|Categories||Communities, Mammals, People|
|Date||14 Jan 2010|
Ladakh is a cold, arid region in the rain-shadow of the Himalayas characterized by extreme temperatures and low precipitation, resulting in a short growing season and consequent desert-like vegetation. Thus, pasture and water resources are scarce and seasonal, and human and animal populations are scattered around these. In the eastern part of Ladakh, the nomadic pastoralists depend on livestock for their livelihood and each family may own up to 2000 heads of sheep-goat.
However, the scarce food and water resources and extreme weather make livestock herding a very challenging task. Diseases, especially infectious and parasitic ones, compound the problem by lowering productivity and health. These diseases also affect the health and survival of the unique and mostly threatened wildlife of the region, (including the Tibetan gazelle, Tibetan antelope, Tibetan argali, Wild yak, Tibetan wild ass and Blue sheep) which share the same pastures as livestock. Since these wild fauna already occur as small populations, disease outbreaks and parasitic infestations can pose a major threat to their survival.
In the climate change scenario, new and emerging diseases and parasites will bring in more challenges to wildlife managers and livestock herders. It is, therefore, important to study the infectious and parasitic diseases prevalent among livestock and wildlife in the region and their impact on the same. Baseline information on parasitic diseases and their dynamics in the local wildlife and livestock populations, collected through this project, will help understand their impact on these populations. A pasture use map and disease prevalence database will be developed.

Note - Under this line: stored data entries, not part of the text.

(* ===== verification/JavaMachine.v ===== *)
(** * A machine for Java bytecode, the specification of the interpreter

    States are the program counter, the local variables as a partial map from
    their numbers to values, and the operand stack as a list of values; a
    [long] or [double] is one value.  [java_step] runs one instruction by the
    specifications of the groups of instructions; [java_exec] runs methods with
    static calls and exception handlers. *)
From Stdlib Require Import SpecFloat.
From stdpp Require Import strings.
From S2P Require Import Prelude Floats JavaArith Frame FrameOk Opcodes OpcodesOk StackOk BranchOk Interp.

Record jstate := JState { jpc : Z; jvars : Z -> option jval; jstack : list jval }.

Inductive jout := JNext (s : jstate) | JThrow (e : string).

(** A variable is assigned; the values it overlaps are gone. *)
Definition assign (L : Z -> option jval) (n : Z) (v : jval) : Z -> option jval := fun m =>
  if m =? n then Some v
  else u ← L m; if decide (m + width u <= n \/ n + width v <= m) then Some u else None.

(** ** One instruction *)

(** The number, increment and length of [iinc]. *)
Definition java_iinc (code : list Z) (pc : Z) : option (Z * Z * Z) :=
  op ← byte code pc;
  if op =? 0x84 then n ← byte code (pc + 1); c ← byte code (pc + 2); Some (n, sx 8 c, 3)
  else if op =? 0xc4 then
    op ← byte code (pc + 1);
    if op =? 0x84 then
      n0 ← byte code (pc + 2); n1 ← byte code (pc + 3); c0 ← byte code (pc + 4); c1 ← byte code (pc + 5);
      Some (n0 * 2 ^ 8 + n1, sx 16 (c0 * 2 ^ 8 + c1), 6)
    else None
  else None.

(** The variable of [ret] and [wide ret]. *)
Definition java_ret (code : list Z) (pc : Z) : option Z :=
  op ← byte code pc;
  if op =? 0xa9 then byte code (pc + 1)
  else if op =? 0xc4 then
    op ← byte code (pc + 1);
    if op =? 0xa9 then b0 ← byte code (pc + 2); b1 ← byte code (pc + 3); Some (b0 * 2 ^ 8 + b1) else None
  else None.

(** The target and the return address of [jsr] and [jsr_w]. *)
Definition java_jsr (code : list Z) (pc : Z) : option (Z * Z) :=
  op ← byte code pc;
  if op =? 0xa8 then b0 ← byte code (pc + 1); b1 ← byte code (pc + 2); Some (pc + sx 16 (b0 * 2 ^ 8 + b1), pc + 3)
  else if op =? 0xc9 then off ← read_int32 code (pc + 1); Some (pc + off, pc + 5)
  else None.

(** The entry of a table with unique opcodes. *)
Fixpoint assoc {A} (op : Z) (t : list (Z * A)) : option A :=
  match t with [] => None | (o, a) :: t => if op =? o then Some a else assoc op t end.

#[export] Instance ty_eq_dec : EqDecision ty.
Proof. solve_decision. Defined.

Section step.
Context (code : list Z) (max_locals max_stack : nat) (s : jstate).

Definition next (pc : Z) (st : list jval) : option jout := Some (JNext (JState pc (jvars s) st)).

Definition step_nop : option jout := op ← byte code (jpc s); if op =? 0 then next (jpc s + 1) (jstack s) else None.
Definition step_const : option jout := '(v, len) ← java_const code (jpc s); next (jpc s + len) (v :: jstack s).
Definition step_load : option jout :=
  '(k, n, len) ← java_load code (jpc s); v ← jvars s n;
  if has_kind v k false then next (jpc s + len) (v :: jstack s) else None.
Definition step_store : option jout :=
  '(k, n, len) ← java_store code (jpc s);
  match jstack s with
  | v :: st =>
      if has_kind v k true && (n + width v <=? Z.of_nat max_locals)
      then Some (JNext (JState (jpc s + len) (assign (jvars s) n v) st)) else None
  | [] => None
  end.
Definition step_arith : option jout :=
  op ← byte code (jpc s); '(t, a) ← assoc op arith_table; v ← head (jstack s);
  if decide (type_of v = Some t) then
    r ← java_arith a (jstack s);
    match r with Some st => next (jpc s + 1) st | None => Some (JThrow ArithmeticException) end
  else None.
Definition step_shuffle : option jout :=
  op ← byte code (jpc s); i ← assoc op shuffle_table; st ← java_shuffle i (jstack s); next (jpc s + 1) st.
Definition step_branch : option jout := '(pc, st) ← java_branch code (jpc s) (jstack s); next pc st.
Definition step_switch : option jout :=
  match jstack s with VInt k :: st => pc ← java_switch code (jpc s) k; next pc st | _ => None end.
Definition step_iinc : option jout :=
  '(n, c, len) ← java_iinc code (jpc s);
  match jvars s n with
  | Some (VInt i) => Some (JNext (JState (jpc s + len) (assign (jvars s) n (VInt (sx 32 (i + c)))) (jstack s)))
  | _ => None
  end.
Definition step_jsr : option jout := '(pc, ra) ← java_jsr code (jpc s); next pc (VRet ra :: jstack s).
Definition step_ret : option jout :=
  n ← java_ret code (jpc s); match jvars s n with Some (VRet ra) => next ra (jstack s) | _ => None end.

Definition orelse (a b : option jout) : option jout := match a with Some _ => a | None => b end.

(** The instruction at the program counter; [None] when its operands have other
    types, when it has none of the groups, or when its result is deeper than
    [max_stack]. *)
Definition java_step : option jout :=
  o ← orelse step_nop (orelse step_const (orelse step_load (orelse step_store (orelse step_arith (orelse step_shuffle
        (orelse step_branch (orelse step_switch (orelse step_iinc (orelse step_jsr step_ret)))))))));
  match o with
  | JNext s' => if decide (depth (jstack s') <= max_stack)%nat then Some o else None
  | JThrow _ => Some o
  end.
End step.

(** ** Methods *)

Inductive jres := JReturn (v : option jval) | JThrown (e : string) | JFuel | JUndef.

(** The value a return instruction gives back, of the type of the method. *)
Definition returned (op : Z) (t : Java_Type) (st : list jval) : option (option jval) :=
  match op, t, st with
  | 177, JAVA_TYPE_VOID, _ => Some None
  | 172, (JAVA_TYPE_BOOLEAN | JAVA_TYPE_BYTE | JAVA_TYPE_CHAR | JAVA_TYPE_SHORT | JAVA_TYPE_INT), VInt i :: _ => Some (Some (VInt i))
  | 173, JAVA_TYPE_LONG, VLong i :: _ => Some (Some (VLong i))
  | 174, JAVA_TYPE_FLOAT, VFloat b :: _ => Some (Some (VFloat b))
  | 175, JAVA_TYPE_DOUBLE, VDouble b :: _ => Some (Some (VDouble b))
  | 176, (JAVA_TYPE_CLASS | JAVA_TYPE_ARRAY | JAVA_TYPE_STRING), VRef r :: _ => Some (Some (VRef r))
  | _, _, _ => None
  end.

(** The arguments on top of the stack, the first one deepest, that take [slots]
    elements, and the rest. *)
Fixpoint take_args (st : list jval) (slots : nat) : option (list jval * list jval) :=
  match slots with
  | O => Some ([], st)
  | _ =>
      match st with
      | [] => None
      | v :: st =>
          if decide (depth [v] <= slots)%nat then
            '(args, rest) ← take_args st (slots - depth [v])%nat; Some (args ++ [v], rest)
          else None
      end
  end.

(** The arguments in the variables of the callee. *)
Fixpoint layout (n : Z) (args : list jval) : Z -> option jval :=
  match args with
  | [] => fun _ => None
  | v :: args => fun m => if m =? n then Some v else layout (n + width v) args m
  end.

Section exec.
Context (resolve : Z -> Method + string) (catches : string -> Z -> option bool) (exn_ref : string -> Z)
  (IsVmShutdowning : bool).

(** The handler of an exception: the first one that covers the instruction and does
    not fail to catch; none if its class cannot be resolved, and only the handlers
    of every exception while the virtual machine shuts down. *)
Definition java_handler (m : Method) (pc : Z) (e : string) : option Handler :=
  let covers h := (start_pc h <=? pc) && (pc <? end_pc h) in
  let any h := catch_type_index h =? 0 in
  if IsVmShutdowning then find (fun h => covers h && any h) (bc_exception_handlers m)
  else
    h ← find (fun h => covers h && (any h || negb (bool_decide (catches e (catch_type_index h) = Some false))))
          (bc_exception_handlers m);
    if any h || bool_decide (catches e (catch_type_index h) = Some true) then Some h else None.

Fixpoint java_exec (fuel : nat) (m : Method) (s : jstate) : jres :=
  match fuel with
  | O => JFuel
  | S fuel =>
      let throw (st : list jval) (e : string) : jres :=
        match java_handler m (jpc s) e with
        | Some h => if decide (1 <= max_stack m)%nat
            then java_exec fuel m (JState (handler_pc h) (jvars s) [VRef (exn_ref e)]) else JUndef
        | None => JThrown e
        end in
      match byte (byte_code m) (jpc s) with
      | None => JUndef
      | Some op =>
          if (172 <=? op) && (op <=? 177) then
            match returned op (return_java_type m) (jstack s) with Some v => JReturn v | None => JUndef end
          else if op =? 184 then
            match read_uint16 (byte_code m) (jpc s + 1) with
            | None => JUndef
            | Some methodId =>
                match resolve methodId with
                | inr e => throw (jstack s) e
                | inl callee =>
                    match take_args (jstack s) (num_arg_slots callee) with
                    | None => JUndef
                    | Some (args, rest) =>
                        if decide (num_arg_slots callee <= max_locals callee)%nat then
                          match java_exec fuel callee (JState 0 (layout 0 args) []) with
                          | JReturn v =>
                              let st := match v with Some v => v :: rest | None => rest end in
                              if decide (depth st <= max_stack m)%nat
                              then java_exec fuel m (JState (jpc s + 3) (jvars s) st) else JUndef
                          | JThrown e => throw rest e
                          | r => r
                          end
                        else JUndef
                    end
                end
            end
          else
            match java_step (byte_code m) (max_locals m) (max_stack m) s with
            | Some (JNext s') => java_exec fuel m s'
            | Some (JThrow e) => throw (jstack s) e
            | None => JUndef
            end
      end
  end.
End exec.
(* ===== verification/LockTable.v ===== *)
(** * The fat lock table: [thread/src/thread_native_thin_monitor.c]

    The table that maps the lock numbers kept in inflated lock words to monitors,
    in chunks that are added as it fills, with one mark per entry for the collection
    of dead monitors.  An operation is a function of the table; the locks around it
    are in [RWLock].  [entries] is the map the table stands for, and every operation
    is an operation on that map.  Monitors are their addresses, 0 is [NULL]. *)
From stdpp Require Import gmap.
From S2P Require Import Prelude LockWord.

Definition HY_FAT_TABLE_ENTRIES : Z := 16 * 1024.
Definition HY_MAX_FAT_LOCKS : Z := HY_FAT_LOCK_ID_MASK + 1.

Record HyFatLockTable := MkTable {
  tables : list (list Z);
  live_objs : list bool;
  size : Z;
  array_cursor : Z;
  live_objs_were_reported : bool;
}.

(** [FAT_LOCK(x)] as a value and as the target of an assignment; no value is a read
    outside the chunks that are allocated. *)
Definition FAT_LOCK (t : HyFatLockTable) (x : Z) : option Z :=
  tables t !! Z.to_nat (x / HY_FAT_TABLE_ENTRIES) ≫= fun chunk => chunk !! Z.to_nat (x mod HY_FAT_TABLE_ENTRIES).
Definition set_FAT_LOCK (t : HyFatLockTable) (x p : Z) : HyFatLockTable :=
  MkTable (alter (<[Z.to_nat (x mod HY_FAT_TABLE_ENTRIES) := p]>) (Z.to_nat (x / HY_FAT_TABLE_ENTRIES)) (tables t))
    (live_objs t) (size t) (array_cursor t) (live_objs_were_reported t).
Definition set_cursor (t : HyFatLockTable) (c : Z) : HyFatLockTable :=
  MkTable (tables t) (live_objs t) (size t) c (live_objs_were_reported t).
Definition set_live (t : HyFatLockTable) (x : Z) (b : bool) : HyFatLockTable :=
  MkTable (tables t) (<[Z.to_nat x := b]> (live_objs t)) (size t) (array_cursor t) (live_objs_were_reported t).
Definition set_reported (t : HyFatLockTable) (b : bool) : HyFatLockTable :=
  MkTable (tables t) (live_objs t) (size t) (array_cursor t) b.

(** The table [init_group_list] allocates. *)
Definition new_chunk : list Z := replicate (Z.to_nat HY_FAT_TABLE_ENTRIES) 0.
Definition init_lock_table : HyFatLockTable :=
  MkTable [new_chunk] (replicate (Z.to_nat HY_FAT_TABLE_ENTRIES) false) HY_FAT_TABLE_ENTRIES 0 false.

Definition locktable_get_fat_monitor (t : HyFatLockTable) (lock_id : Z) : option Z :=
  if (0 <=? lock_id) && (ux 32 lock_id <? size t) then FAT_LOCK t lock_id else None.

(** The search loop of [locktable_put_fat_monitor]: [n] entries are left to try. *)
Fixpoint find_slot (n : nat) (t : HyFatLockTable) (mon_index : Z) : option Z :=
  match n with
  | O => None
  | S n =>
      let mon_index := if mon_index =? size t then 0 else mon_index in
      if bool_decide (FAT_LOCK t mon_index = Some 0) then Some mon_index else find_slot n t (mon_index + 1)
  end.

(** A table with one chunk more, which starts with [p]. *)
Definition grow (t : HyFatLockTable) (p : Z) : HyFatLockTable :=
  MkTable (tables t ++ [<[0%nat := p]> new_chunk]) (live_objs t ++ replicate (Z.to_nat HY_FAT_TABLE_ENTRIES) false)
    (size t + HY_FAT_TABLE_ENTRIES) (array_cursor t) (live_objs_were_reported t).

Inductive put_result := Put (mon_index : Z) (t : HyFatLockTable) | Asserted | Died.
Definition exec_gc_lock (f : frame) : option outcome :=
  match f with
  | GcLock n => m ← mutex_lock t (vm_gc_lock w); goes (World (mem w) (TM_LOCK w) m) [GcLock_set n]
  | GcLock_set n => goes (on t (set_disable_count n) w) [GcLock_check n]
  | GcLock_check n => if negb (n =? 0) && negb (suspend_count self =? 0) then goes w [GcLock_unlock n] else goes w []
  | GcLock_unlock n => goes (World (mem w) (TM_LOCK w) (mutex_unlock (vm_gc_lock w))) [GcLock_zero n]
  | GcLock_zero n => goes (on t (set_disable_count 0) w) [SafePoint; GcLock n]
  | _ => None
  end.

(** [Exception_call] is the callback, which is left by [return_callback] below. *)
Definition exec_exception (f : frame) : option outcome :=
  match f with
  | Exception => if safepoint_callback self then goes w [Exception_disable] else goes w []
  | Exception_disable => goes (on t (set_disable_count 1) w) [Exception_clear (disable_count self)]
  | Exception_clear gc => goes (on t (set_callback false) w) [Exception_request gc]
  | Exception_request gc => goes (on t (set_request apr_atomic_dec32) w) [Exception_call gc]
  | _ => None
  end.
(** The interrupt for a waiting target does nothing to these fields. *)
Definition exec_set_callback (f : frame) : option outcome :=
  match f with
  | SetCallback u =>
      if safepoint_callback (mem w u) then goes w [SafePoint; SetCallback u]
      else goes (on u (set_callback true) w) [SetCallback_request u]
  | SetCallback_request u => goes (on u (set_request apr_atomic_inc32) w) (if u =? t then [Exception] else [])
  | _ => None
  end.
Definition exec_stop (f : frame) : option outcome :=
  match f with
  | Stop u => if 0 <? suspend_count (mem w u) then goes w [Stop_count u] else goes w [Resume_post u]
  | Stop_count u => goes (on u (set_suspend_count apr_atomic_dec32) w) [Stop_request u]
  | Stop_request u => goes (on u (set_request apr_atomic_dec32) w) [Stop u]
  | _ => None
  end.

Definition exec (f : frame) : option outcome :=
  match f with
  | SafePoint | SafePoint_save | SafePoint_wait _ | SafePoint_loop _ => exec_safe_point f
  | SetDisable _ | SetDisable_check _ => exec_set_disable f
  | Disable_check => exec_disable
  | Send _ | Send_request _ | Send_self | Send_self_request => exec_send f
  | Suspend_state => exec_suspend_state
  | WaitRegion _ _ | WaitRegion_self _ _ | WaitRegion_state _ _ => exec_wait_region f
  | Resume _ | Resume_cas _ _ | Resume_request _ | Resume_check _ | Resume_state _ | Resume_post _ => exec_resume f
  | GlobalLock | GlobalLock_check | GlobalLock_unlock | GlobalUnlock => exec_global_lock f
  | SuspendAll_send _ | SuspendAll_wait _ | SuspendAll_return _ => exec_suspend_all f
  | ResumeAll us => exec_resume_all us
  | GcLock _ | GcLock_set _ | GcLock_check _ | GcLock_unlock _ | GcLock_zero _ => exec_gc_lock f
  | Exception | Exception_disable | Exception_clear _ | Exception_request _ | Exception_call _ => exec_exception f
  | SetCallback _ | SetCallback_request _ => exec_set_callback f
  | Stop _ | Stop_count _ | Stop_request _ => exec_stop f
  end.
End exec.

(** ** The interface *)

(** What a thread may call from the code of its client, and how far the call gets
    before its first look at a shared field that is not its own.  [others] are the
    other members of the group of a [_all] function. *)
Inductive call :=
  | hythread_suspend_enable | hythread_suspend_disable | hythread_safe_point
  | hythread_reset_suspend_disable | hythread_set_suspend_disable (count : Z)
  | hythread_suspend | hythread_suspend_other (u : Z) | hythread_resume (u : Z)
  | hythread_suspend_all (group : list Z) | hythread_resume_all (group : list Z)
  | hythread_global_lock | hythread_global_unlock | vm_gc_lock_enum | vm_gc_unlock_enum
  | hythread_exception_safe_point | hythread_set_safepoint_callback (u : Z) | hythread_set_thread_stop_callback (u : Z).
Lemma parked_counts u s : counts_inv s -> parked u s -> suspend_count (mem (shared s) u) <> 0 /\ request (mem (shared s) u) <> 0.
Proof.
  intros Hi (t & l & Hl & H). destruct (carries_counts s t l u Hi Hl) as [H1 H2].
  pose proof (ci_local s Hi t l Hl) as Hli. pose proof (li_debt _ _ Hli u) as Hd. pose proof (li_req_debt _ _ Hli u) as Hr.
  destruct l as [c h]. simpl in *. assert (1 <= carries debt u t (Local c h) /\ 1 <= carries req_debt u t (Local c h)); [|lia].
  unfold carries. simpl. destruct H as [H|(k & r & ->)].
  - rewrite elem_of_multiplicity in H. apply solvent_weigh in Hd, Hr. lia.
  - destruct Hd as [_ Hd], Hr as [_ Hr]. apply solvent_weigh in Hd, Hr. simpl. rewrite same_eq. lia.
Qed.

Lemma exec_rest t w f k w' fs hs : exec t w f = Some (w', fs, hs) -> tame f = true ->
  suspend_count (mem w t) <> 0 -> request (mem w t) <> 0 -> at_rest (mem w t) (f :: k) -> at_rest (mem w' t) (fs ++ k).
Proof.
  intros H Ht Hs Hr Hrest. apply Z.eqb_neq in Hs, Hr.
  destruct f; try discriminate Ht; exec_cases H; unfold at_rest in *; at_thread; cbn [app]; try rewrite Hs in *; try rewrite Hr in *; simpl in *;
    rewrite ?andb_true_r in *; try discriminate; try done; try tauto; try (left; destruct Hrest; done).
  all: try (right; by intros ->).
  all: left; destruct Hrest as [|Hrest]; [done|].
  2: by rewrite Hrest in *.
  all: apply Hrest; match goal with E : negb ?b = false |- _ => by apply negb_false_iff, Z.eqb_eq in E end.
Qed.

Lemma exec_disable_other t w f w' fs hs u : exec t w f = Some (w', fs, hs) -> u <> t -> disable_count (mem w' u) = disable_count (mem w u).
Proof. intros H Hne. destruct f; exec_cases H; at_thread; done. Qed.

Lemma enter_rest t w h c h' w1 w2 fs : allowed false t w h c h' w1 -> enter t w1 c = (w2, fs) ->
  at_rest (mem w t) [] -> at_rest (mem w2 t) fs.
Proof.
  intros Ha He [Hd|[]]. destruct c; simpl in Ha, He; try (by destruct Ha as (? & _)); destruct_and?; simplify_eq;
    try (destruct Ha as [(Hu & -> & ->)|(Hu & -> & ->)]); simplify_eq; unfold at_rest; at_thread;
    rewrite ?Hd; try lia; try (by left); try (by right).
Qed.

It is hoped that these will be used by a larger project (to be based on results from this one) to investigate infectious diseases in livestock and wildlife and their impact on livestock productivity and local livelihoods. Based on this project, more animals and areas will be sampled for parasitic and infectious diseases of wildlife and livestock and their impact on populations of the same. This will also help local communities to improve livestock production and maintain their livelihoods.